# Otocinclus in a NPT?



## yum (Feb 11, 2008)

I have 3 Otocinclus (Ottos) in my low tech NPT and then I read this bit on www.liveaquaria.com that made me concerned.

"This catfish should be housed in at least a 30-gallon aquarium, with high filtration along with high aeration. A planted tank with rocks and driftwood will provide plenty of hiding spaces to prevent the fish from becoming stressed. This unique fish is an ideal candidate for the planted aquarium, as it will consume algae that grows on the leaves of plants."

I thought that my 20 gallon would be more than enough space for 3 ottos but this says 30???

Also, what's the deal with the high aeration? I thought that heavily planted tanks and aeration were not a good mix as it releases the CO2 from the water? I also don't have any flow in the tank (other than simple convection currants from the heater).

Livewaquaria is associated with Dr. Foster & Smith's so I assume they know what they're talking about... or do they???


----------



## fishman9809 (Feb 4, 2008)

sometimes you shouldn't listen to them, listen to people that have been keeping their fish happy and healthy since the fishes' purchase, that's what I believe you should do.


----------



## cs_gardener (Apr 28, 2006)

I think the advice from Live Aquaria is for the most basic aquarium setup (fish and fake ornaments). Just think, the plants you are keeping are putting oxygen in the water and improving the water quality too. Anyway, I have otos in 20 gallon tanks with only a powerhead and quick filter attachment without problems. That is, once I manage to find healthy specimens and they acclimate.


----------



## rohape (Feb 7, 2005)

I also dont believe that otos are all sensitive. One of my otos has been through 3 major tank overhauls and once when I accidentally left him in the tank (it was so clouded with gunk I didn't know he was still in there) with pretty much no water. This includes the conversion to NPT. These guys are super hardy, but like to hide, so you may not see them too much.


----------



## newbie314 (Mar 2, 2007)

Where do you buy these guys.
They look real cute.
Of course we'll have to suppliement their food supply since we don't have much algae 

Guess I'll have to check my local pet shop (one down the road)


----------



## helenf (Mar 24, 2008)

Sorry, I don't know much about otos, but thought I'd clarify the point about CO2 and aeration in planted tanks.

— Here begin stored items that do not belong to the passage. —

Lemma full_map_primes :
  exists p, primeImplicants r = [p] /\
            bits p = repeat dash (Z.to_nat (numInputs opts)).
Proof.
  assert (Hall : forall p, In p (primeImplicants r) ->
                           bits p = repeat dash (Z.to_nat (numInputs opts))).
  { intros p Hp. apply full_prime.
    apply (primeImplicants_spec opts r (bits p) Hn Hrange Hrun). now exists p. }
  assert (Hsome : exists p, In p (primeImplicants r) /\
                            bits p = repeat dash (Z.to_nat (numInputs opts))).
  { apply (primeImplicants_spec opts r _ Hn Hrange Hrun). now apply full_prime. }
  assert (Hnd : NoDup (map bits (primeImplicants r))).
  { destruct (minimizeKMapJS_Returned opts r Hrun)
      as (_ & allPrime & rounds & cm & _ & _ & _ & _ & Hpr & _).
    cbn zeta in Hpr. rewrite Hpr, primeChart_bits_map. apply uniqueByBits_NoDup. }
  destruct (primeImplicants r) as [|p0 [|p1 rest]].
  - destruct Hsome as (p & [] & _).
  - exists p0. split; [reflexivity|]. apply Hall. now left.
  - exfalso. inversion Hnd as [|? ? Hfresh _]; subst. apply Hfresh.
    left. rewrite (Hall p0), (Hall p1); [reflexivity|right; now left|now left].
Qed.

Lemma full_map_selection :
  minterms opts <> [] ->
  exists p, selectedImplicants r = [p] /\
            bits p = repeat dash (Z.to_nat (numInputs opts)).
Proof.
  intros Hne. destruct full_map_primes as (p & Hprimes & Hbits).
  exists p. split; [|exact Hbits].
  assert (Hin : forall q, In q (selectedImplicants r) -> q = p).
  { intros q Hq. apply (selected_are_primes opts r Hrun) in Hq.
    rewrite Hprimes in Hq. destruct Hq as [<-|[]]. reflexivity. }
  assert (Hlen : length (selectedImplicants r) <= 1).
  { destruct (minimizeKMapJS_Returned opts r Hrun)
      as (_ & allPrime & rounds & cm & _ & _ & Hsel & _ & Hpr & _).
    cbn zeta in Hsel, Hpr. rewrite <- Hpr, Hprimes in Hsel.
    rewrite (lookupAll_length _ _ _ Hsel).
    match type of Hsel with lookupAll _ ?idx = _ =>
      assert (Hnd : NoDup idx)
        by (apply strict_sorted_NoDup, sortBy_strict_nat, chosenOf_NoDup);
      apply (NoDup_incl_length Hnd (l' := [0]))
    end.
    intros i Hi. apply (lookupAll_valid _ _ _ Hsel) in Hi. simpl in Hi.
    left. lia. }
  destruct (minterms opts) as [|m ms] eqn:Em; [contradiction|].
  destruct (selected_covers_minterm opts r Hrun m) as (q & Hq & _).
  { apply sortedSetZ_In. rewrite Em. now left. }
  destruct (selectedImplicants r) as [|q0 [|q1 rest]].
  - destruct Hq.
  - f_equal. apply Hin. now left.
  - simpl in Hlen. lia.
Qed.
End FullMap.
Lemma mdat_walked s :
  walkedTo [] s (visitBox (partsHandler maxT loop) (Box "mdat" 0 PlOther []) s).
Proof.
  rewrite visitBox_Box. unfold partsHandler.
  cbn [String.eqb Ascii.eqb Bool.eqb].
  repeat io_step. rewrite step_muxerFlush.
  change (flush (mx ?x)) with (rec_flush (mx x)). unfold rec_flush.
  cbn [rd mx moofOffset tfhd tfdt maxElapsed atLeastOnePartWritten accesses].
  destruct (rm_flush (mx s)) as [| [c |] tl]; repeat io_step; io_last;
    (apply walkedTo_silent; [| cbn [snd error_eqb]; auto]);
    unfold written; cbn [fst mx rm_calls]; now rewrite writtenTimestamps_app, app_nil_r.
Qed.

Lemma fragments_walked seg (rest : io (env R recMuxer) unit) : forall s,
  (forall s1, walkedTo [] s1 (rest s1)) ->
  walkedTo (flat_map fg_trafs seg) s
    ((visitBoxes (partsHandler maxT loop) (flat_map fragmentBoxes seg) ;; rest) s).
Proof.
  induction seg as [| f seg IH]; intros s Hrest.
  - cbn [flat_map visitBoxes]. rewrite step_ret. apply Hrest.
  - cbn [flat_map]. unfold fragmentBoxes at 1. cbn [app visitBoxes].
    rewrite bind_assoc. cbv beta.
    apply (walkedTo_bind (fg_trafs f) (flat_map fg_trafs seg));
      [apply moof_walked | intros s1].
    rewrite bind_assoc. cbv beta.
    apply walkedTo_before; [apply mdat_walked | intros s2]. now apply IH.
Qed.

The air around us has CO2 in it. Fish produce it as they breathe, plants consume it, during the day, as they photosynthesize and they produce day and night as they breathe. So in the day time you have fish producing it and plants consuming it, and in the night time you have fish and plants producing it, since photosynthesis doesn't happen in the dark.

You also have gaseous exchange at the air-water surface. The tendancy is to equalise the amount of CO2 in the water with the amount in the air. So if there is less CO2 in the water, it will enter the water through the surface, and if there is more CO2 in the water it will leave through the surface.

Whether aeration is good or bad in a tank therefore depends on how much CO2 is in the water compared to the air. If you are injecting CO2 (DIY or pressurised or whatever) there is probably more CO2 in the water than in the air. In that case, aeration is bad because it will create more surface area for the CO2 to leave, and you lose some of the gas you are trying so hard to inject into the water for your plants. This is why people say to reduce aeration and splashing and so on in high-tech planted tanks.

However if you are not injecting CO2 into the water, there is probably less CO2 in the water compared to the air, especially during the day when the plants are consuming it. In this situation it is good to have as much aeration as possible, as it will increase the surface and let more CO2 enter the water from the air, which the plants can then use. You'll never get the water CO2 concentration higher than the air concentration, though. 

One thing I'm not sure about is exactly how much CO2 is produced by the fish and plants as they breathe. I believe that the demand for CO2 from photosynthesis will far outstrip the production of it from respiration in the average planted tank. But I don't know for sure. So maybe there is a case for increased aeration during the day and decreased aeration during the night, to allow respiration to build up a CO2 concentration that is slightly higher than the air concentration at night, so the plants can get a kick start in the morning by having more than usual CO2 available. I am personally inclined to think that aeration is good in general and can only benefit a tank, the only exception being if CO2 is being injected. After all: streams and lakes and the ocean all get plenty of aeration through ripples and waves. Our aquariums are relatively still, calm places compared to that. 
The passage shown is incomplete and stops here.